RORC Morgan Cup - 26 June 2009

Report from With Alacrity

Another RORC race another opportunity to practice anchoring. In the Eddystone race we anchored in 40 metres to stem a 3.5 knot current, in the De Guingand Bowl we got smarter and headed inshore so when the inevitable occurred we were in just 10 metres of depth. This weekend for the Morgan Cup we broke a new With Alacrity record by anchoring in 60 metres to stem 4.5 knots of current !

The start on Friday night was a light air spinnaker leg down the Eastern Solent, once again 8 Sigma 38s turned out making up a third of the IRC 3 fleet.  The tide was just starting to turn on the mainland shore at the gun and there was a strong argument for starting at the outer end of the Squadron line to pick up the early favourable current. In the end we decided the extra distance was not quite worth it and with the help of a wind shift to the South our conservative midline start paid off and we narrowly lead the fleet out to the forts.  Past the forts some of the faster boats in later starts began to blast past us as well as a few of the IRC 3 boats sporting huge masthead spinnakers. Persephone made a good recovery after heading North off the start and losing a huge distance, by sailing in the stronger current through the forts and finding more wind they caught up to within 5 boatlengths at Nab.

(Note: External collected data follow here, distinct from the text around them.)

(** C1, as the code has it.  For a positive threshold, stamps and a clock in
    the ordinary ranges, the gate answers "skip" exactly when some entry
    under the directory, regular file or sub-directory, at any depth, has a
    name that holds [grb2] or [grib2] in some mix of cases, and the newest
    modification time [t] among such entries is less than [max_age_hours]
    hours before now or lies in the same UTC calendar day as now; with no
    such entry the gate answers "refresh needed" for every threshold.  The
    ordinary ranges are the stamps of the years 1 to 9999, which [datetime]
    holds, and the thresholds up to 2^34 seconds, below which the float
    comparison of the elapsed seconds is exact. *)
Theorem gate_skips_iff_marked_entry_is_fresh
    (now : Z) (fs : filesystem) (data_dir : string) (max_age_hours : Z) :
  exact_threshold max_age_hours →
  representable now →
  (∀ t, newest_marked fs data_dir t → representable t) →
  (_should_skip_download now fs data_dir max_age_hours = true ↔
     (∃ p, marked_under fs data_dir p) ∧
     ∃ t, newest_marked fs data_dir t ∧
          (now - t < max_age_hours * 3600 * 1000000 ∨ same_utc_day t now)) ∧
  ((∀ p, ¬ marked_under fs data_dir p) →
     ∀ threshold, _should_skip_download now fs data_dir threshold = false).
Proof.
  intros _ _ _. split.
  - rewrite gate_iff_newest_grib. split.
    + intros (t & Ht & Hc). apply newest_grib_marked in Ht. split.
      * destruct Ht as [(p & Hp & _) _]. by exists p.
      * exists t. split; [done |]. by rewrite <- utc_date_same_day.
    + intros (_ & t & Ht & Hc). exists t. split; [by apply newest_grib_marked |].
      by rewrite utc_date_same_day.
  - intros Hno. apply gate_without_grib. intros p Hp%grib_under_marked. by eapply Hno.
Qed.

(** ** Closed forms of the stages *)

Ltac run_io :=
  unfold mbind, io_bind, mret, io_ret, print, emit, get_fs, put_fs, raise; simpl.

Lemma mkdir_run (path : string) (w : world) :
  mkdir path w =
  (Ok (), {| w_fs := made (w_fs w) path; w_trace := w_trace w ++ [Mkdir path] |}).
Proof.
  unfold mkdir, made. run_io. by destruct (w_fs w !! path).
Qed.

Lemma subprocess_run_run (h : host) (argv : list string) (env : environment) (w : world) :
  subprocess_run h argv env w =
  (outcome (child h argv env (w_fs w)).1,
   {| w_fs := (child h argv env (w_fs w)).2;
      w_trace := w_trace w ++ [Subprocess argv env] |}).
Proof.
  unfold subprocess_run. run_io.
  destruct (child h argv env (w_fs w)) as [[[|rc|rc]|] fs']; reflexivity.
Qed.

From Nab it was a slight bear away onto a deeper run to Outer Owers buoy just past Selsey. We sailed higher and gybed into the buoy whilst most other boats sailed a more direct course but neither approach seemed to give an advantage.  There was a 3 knot current sloshing past the buoy as we rounded up onto a close hauled course for Cherbourg, the fleet quickly compressed as the boats behind scooted down on the tide but by now it was dark and picking out who was who in the mass of navigation lights became impossible.

Now we had a classic strategy decision to make. With just a few hours of East going tide left we would then make most of the crossing with a complete west going tide cycle before the East tide set in just off Cherbourg. Sailing as high as possible would possibly get you up tide enough to finish on Saturday morning. However the wind was due to drop to around 4-5 knots from the west and this means the (close to Spring) tides around the Cherbourg peninsular were going to have a massive impact on the wind we had to sail in. If you have 4 knots of west going tide in 5 knots of westerly wind you are sailing in 9 knots of wind – happy days!  In the same 5 knots of of real westerly wind with 4 knots of East going tide you are sailing in just a knot of wind and suddenly a Sigma 38 is not making progress...hmmm.  So we sailed slightly cracked off from close hauled and sacrificed height for boatspeed with the aim of being in shallower water when the tide turned so we had a chance of anchoring. If it went well there was always the possibility we could get far enough inshore to cheat the tide to the finish if there was enough wind, maybe there would also be some thermal winds close inshore?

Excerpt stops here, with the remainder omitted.